Segment Open
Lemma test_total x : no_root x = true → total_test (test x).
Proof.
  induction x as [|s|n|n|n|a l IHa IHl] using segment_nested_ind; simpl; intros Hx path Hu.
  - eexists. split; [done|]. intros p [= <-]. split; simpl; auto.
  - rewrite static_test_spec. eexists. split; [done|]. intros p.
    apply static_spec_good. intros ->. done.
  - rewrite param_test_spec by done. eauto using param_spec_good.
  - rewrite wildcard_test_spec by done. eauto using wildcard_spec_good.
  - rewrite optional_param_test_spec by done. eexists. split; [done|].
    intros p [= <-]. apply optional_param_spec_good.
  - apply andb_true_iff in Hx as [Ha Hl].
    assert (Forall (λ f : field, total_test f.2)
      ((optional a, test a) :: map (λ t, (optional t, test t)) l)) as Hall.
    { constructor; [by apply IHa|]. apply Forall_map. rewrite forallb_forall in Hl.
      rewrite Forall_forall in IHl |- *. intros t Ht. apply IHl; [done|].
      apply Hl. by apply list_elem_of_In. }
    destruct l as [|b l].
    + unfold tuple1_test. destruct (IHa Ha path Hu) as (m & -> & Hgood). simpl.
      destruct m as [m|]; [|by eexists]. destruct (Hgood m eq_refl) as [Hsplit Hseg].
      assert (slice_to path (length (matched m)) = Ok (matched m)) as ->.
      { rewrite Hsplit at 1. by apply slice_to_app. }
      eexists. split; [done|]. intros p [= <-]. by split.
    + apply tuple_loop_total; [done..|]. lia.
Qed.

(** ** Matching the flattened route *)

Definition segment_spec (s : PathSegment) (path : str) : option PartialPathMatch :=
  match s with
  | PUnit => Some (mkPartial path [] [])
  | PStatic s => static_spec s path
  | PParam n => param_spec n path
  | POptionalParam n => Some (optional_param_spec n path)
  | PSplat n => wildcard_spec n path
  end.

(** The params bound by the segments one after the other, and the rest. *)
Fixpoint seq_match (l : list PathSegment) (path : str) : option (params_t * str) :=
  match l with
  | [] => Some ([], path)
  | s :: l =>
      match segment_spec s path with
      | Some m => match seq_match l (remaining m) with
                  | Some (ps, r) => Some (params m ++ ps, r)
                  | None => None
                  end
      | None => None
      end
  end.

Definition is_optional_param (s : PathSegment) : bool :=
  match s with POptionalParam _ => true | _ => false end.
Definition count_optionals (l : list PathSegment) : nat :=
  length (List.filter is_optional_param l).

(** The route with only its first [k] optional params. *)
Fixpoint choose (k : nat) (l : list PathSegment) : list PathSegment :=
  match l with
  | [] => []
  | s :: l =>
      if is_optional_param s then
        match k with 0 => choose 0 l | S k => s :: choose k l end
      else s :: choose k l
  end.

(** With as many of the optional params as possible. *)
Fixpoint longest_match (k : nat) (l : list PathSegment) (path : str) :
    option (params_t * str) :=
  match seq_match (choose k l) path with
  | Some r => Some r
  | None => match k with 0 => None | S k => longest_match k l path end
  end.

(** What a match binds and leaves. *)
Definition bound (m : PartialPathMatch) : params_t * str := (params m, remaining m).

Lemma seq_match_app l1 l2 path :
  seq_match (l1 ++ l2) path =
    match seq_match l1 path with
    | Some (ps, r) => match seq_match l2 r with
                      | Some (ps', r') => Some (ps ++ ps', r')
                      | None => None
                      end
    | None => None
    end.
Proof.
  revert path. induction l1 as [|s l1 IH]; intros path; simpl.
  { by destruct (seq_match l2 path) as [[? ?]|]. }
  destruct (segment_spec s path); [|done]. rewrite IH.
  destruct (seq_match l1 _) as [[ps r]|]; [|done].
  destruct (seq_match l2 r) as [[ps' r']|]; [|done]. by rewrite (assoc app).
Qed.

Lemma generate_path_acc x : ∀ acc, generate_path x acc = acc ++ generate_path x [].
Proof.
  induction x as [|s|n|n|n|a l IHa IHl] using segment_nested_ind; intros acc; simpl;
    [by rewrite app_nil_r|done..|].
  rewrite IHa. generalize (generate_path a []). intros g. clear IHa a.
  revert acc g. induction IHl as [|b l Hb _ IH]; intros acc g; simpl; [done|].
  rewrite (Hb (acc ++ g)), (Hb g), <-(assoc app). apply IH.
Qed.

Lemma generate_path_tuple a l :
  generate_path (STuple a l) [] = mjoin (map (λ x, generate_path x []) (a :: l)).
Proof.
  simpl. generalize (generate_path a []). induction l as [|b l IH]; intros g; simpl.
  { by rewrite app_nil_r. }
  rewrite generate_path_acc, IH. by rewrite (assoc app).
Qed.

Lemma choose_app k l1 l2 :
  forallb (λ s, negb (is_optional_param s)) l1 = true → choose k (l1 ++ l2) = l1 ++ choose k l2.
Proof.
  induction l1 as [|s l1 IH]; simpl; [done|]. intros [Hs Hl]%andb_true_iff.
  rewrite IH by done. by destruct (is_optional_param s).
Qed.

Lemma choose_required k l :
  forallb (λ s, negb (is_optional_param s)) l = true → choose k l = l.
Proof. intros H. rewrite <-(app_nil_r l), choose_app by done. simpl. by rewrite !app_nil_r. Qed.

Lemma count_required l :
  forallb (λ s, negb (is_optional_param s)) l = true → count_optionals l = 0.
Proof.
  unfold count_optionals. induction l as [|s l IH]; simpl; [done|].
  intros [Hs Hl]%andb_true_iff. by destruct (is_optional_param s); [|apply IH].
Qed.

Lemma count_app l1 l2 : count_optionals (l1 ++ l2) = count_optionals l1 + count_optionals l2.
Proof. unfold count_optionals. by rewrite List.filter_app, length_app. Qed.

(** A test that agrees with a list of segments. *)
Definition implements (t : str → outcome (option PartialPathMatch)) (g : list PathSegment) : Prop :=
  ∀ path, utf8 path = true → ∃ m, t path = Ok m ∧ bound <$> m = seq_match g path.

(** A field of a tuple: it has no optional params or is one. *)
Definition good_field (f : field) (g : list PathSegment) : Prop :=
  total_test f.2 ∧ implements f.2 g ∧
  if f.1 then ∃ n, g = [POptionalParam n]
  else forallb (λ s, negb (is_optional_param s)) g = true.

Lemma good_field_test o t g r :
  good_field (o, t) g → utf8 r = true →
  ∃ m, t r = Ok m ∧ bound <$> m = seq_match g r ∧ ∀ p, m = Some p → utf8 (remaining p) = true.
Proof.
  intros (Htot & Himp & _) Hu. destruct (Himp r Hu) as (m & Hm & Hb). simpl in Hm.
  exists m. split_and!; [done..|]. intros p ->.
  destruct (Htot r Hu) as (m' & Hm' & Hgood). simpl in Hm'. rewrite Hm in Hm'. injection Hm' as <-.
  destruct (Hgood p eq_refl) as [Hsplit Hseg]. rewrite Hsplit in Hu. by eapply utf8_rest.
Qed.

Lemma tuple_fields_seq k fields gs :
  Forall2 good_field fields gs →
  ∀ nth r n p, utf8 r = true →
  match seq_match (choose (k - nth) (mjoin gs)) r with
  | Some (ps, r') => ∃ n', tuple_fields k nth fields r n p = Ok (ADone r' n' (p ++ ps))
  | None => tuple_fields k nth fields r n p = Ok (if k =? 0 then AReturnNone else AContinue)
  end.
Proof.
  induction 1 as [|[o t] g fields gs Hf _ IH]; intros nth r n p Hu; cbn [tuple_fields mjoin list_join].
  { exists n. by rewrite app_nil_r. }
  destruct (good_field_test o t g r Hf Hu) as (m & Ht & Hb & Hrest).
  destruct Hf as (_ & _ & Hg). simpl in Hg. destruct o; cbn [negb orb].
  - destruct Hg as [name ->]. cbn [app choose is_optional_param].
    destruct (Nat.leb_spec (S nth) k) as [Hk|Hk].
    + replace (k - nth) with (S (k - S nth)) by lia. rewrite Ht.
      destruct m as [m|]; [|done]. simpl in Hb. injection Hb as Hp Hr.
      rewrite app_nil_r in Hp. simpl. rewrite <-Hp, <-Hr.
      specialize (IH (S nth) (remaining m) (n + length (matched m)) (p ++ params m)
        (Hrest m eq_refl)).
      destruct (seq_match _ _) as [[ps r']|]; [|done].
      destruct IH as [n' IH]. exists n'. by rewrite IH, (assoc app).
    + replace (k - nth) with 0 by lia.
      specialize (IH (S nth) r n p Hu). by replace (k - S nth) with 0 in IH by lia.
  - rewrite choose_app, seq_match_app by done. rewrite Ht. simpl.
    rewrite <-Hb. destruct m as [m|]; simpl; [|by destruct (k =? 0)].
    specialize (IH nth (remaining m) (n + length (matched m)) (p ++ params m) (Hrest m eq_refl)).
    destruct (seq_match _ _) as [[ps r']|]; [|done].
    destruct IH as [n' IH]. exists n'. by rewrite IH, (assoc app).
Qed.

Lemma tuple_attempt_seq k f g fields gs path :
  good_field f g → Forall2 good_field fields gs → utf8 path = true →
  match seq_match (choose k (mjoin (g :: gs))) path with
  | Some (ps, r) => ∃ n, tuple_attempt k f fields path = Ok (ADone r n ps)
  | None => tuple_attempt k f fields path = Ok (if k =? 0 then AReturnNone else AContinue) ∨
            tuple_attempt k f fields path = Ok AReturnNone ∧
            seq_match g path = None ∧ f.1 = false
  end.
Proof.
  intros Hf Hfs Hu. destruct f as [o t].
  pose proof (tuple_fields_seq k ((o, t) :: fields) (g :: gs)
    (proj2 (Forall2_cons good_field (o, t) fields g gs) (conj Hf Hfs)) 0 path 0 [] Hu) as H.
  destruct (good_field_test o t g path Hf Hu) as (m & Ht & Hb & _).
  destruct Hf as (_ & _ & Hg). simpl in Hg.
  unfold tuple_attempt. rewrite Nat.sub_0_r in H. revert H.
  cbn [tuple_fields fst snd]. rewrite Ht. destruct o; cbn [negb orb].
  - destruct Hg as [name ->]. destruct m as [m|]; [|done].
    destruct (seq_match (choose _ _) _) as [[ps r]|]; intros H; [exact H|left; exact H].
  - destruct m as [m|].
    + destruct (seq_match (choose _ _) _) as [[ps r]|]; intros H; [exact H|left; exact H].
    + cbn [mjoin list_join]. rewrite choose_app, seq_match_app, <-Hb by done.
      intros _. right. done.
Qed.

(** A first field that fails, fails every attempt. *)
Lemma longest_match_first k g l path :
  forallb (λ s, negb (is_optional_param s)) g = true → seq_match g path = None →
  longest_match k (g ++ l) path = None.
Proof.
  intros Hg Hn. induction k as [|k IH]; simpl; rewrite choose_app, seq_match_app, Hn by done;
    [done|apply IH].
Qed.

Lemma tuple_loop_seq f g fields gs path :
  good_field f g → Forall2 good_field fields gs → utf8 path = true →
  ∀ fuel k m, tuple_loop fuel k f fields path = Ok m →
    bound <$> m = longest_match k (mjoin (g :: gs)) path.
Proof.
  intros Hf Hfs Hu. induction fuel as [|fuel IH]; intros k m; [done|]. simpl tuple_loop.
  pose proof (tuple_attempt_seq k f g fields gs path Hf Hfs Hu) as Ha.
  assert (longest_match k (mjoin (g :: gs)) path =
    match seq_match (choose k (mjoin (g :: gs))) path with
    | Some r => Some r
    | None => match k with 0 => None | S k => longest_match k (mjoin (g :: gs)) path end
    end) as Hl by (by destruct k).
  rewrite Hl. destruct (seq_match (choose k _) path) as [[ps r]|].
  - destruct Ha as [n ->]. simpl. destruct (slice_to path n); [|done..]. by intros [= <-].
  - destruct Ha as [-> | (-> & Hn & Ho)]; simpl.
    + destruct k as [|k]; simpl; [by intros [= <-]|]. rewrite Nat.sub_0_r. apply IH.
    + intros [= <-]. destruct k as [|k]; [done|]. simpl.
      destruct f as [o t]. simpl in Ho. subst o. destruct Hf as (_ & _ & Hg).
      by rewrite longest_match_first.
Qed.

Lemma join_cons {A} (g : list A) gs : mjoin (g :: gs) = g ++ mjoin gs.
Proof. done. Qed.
Segment Closed
# What is expected
Copy each line exactly, beginning at the one with "[|k]; [done|]. simpl." and stopping after the last line of the entries. Include nothing else.

# Solved exercise
    + intros [= <-]. destruct k as [|k]; [done|]. simpl.
      destruct f as [o t]. simpl in Ho. subst o. destruct Hf as (_ & _ & Hg).
      by rewrite longest_match_first.
Qed.

Lemma join_cons {A} (g : list A) gs : mjoin (g :: gs) = g ++ mjoin gs.
Proof. done. Qed.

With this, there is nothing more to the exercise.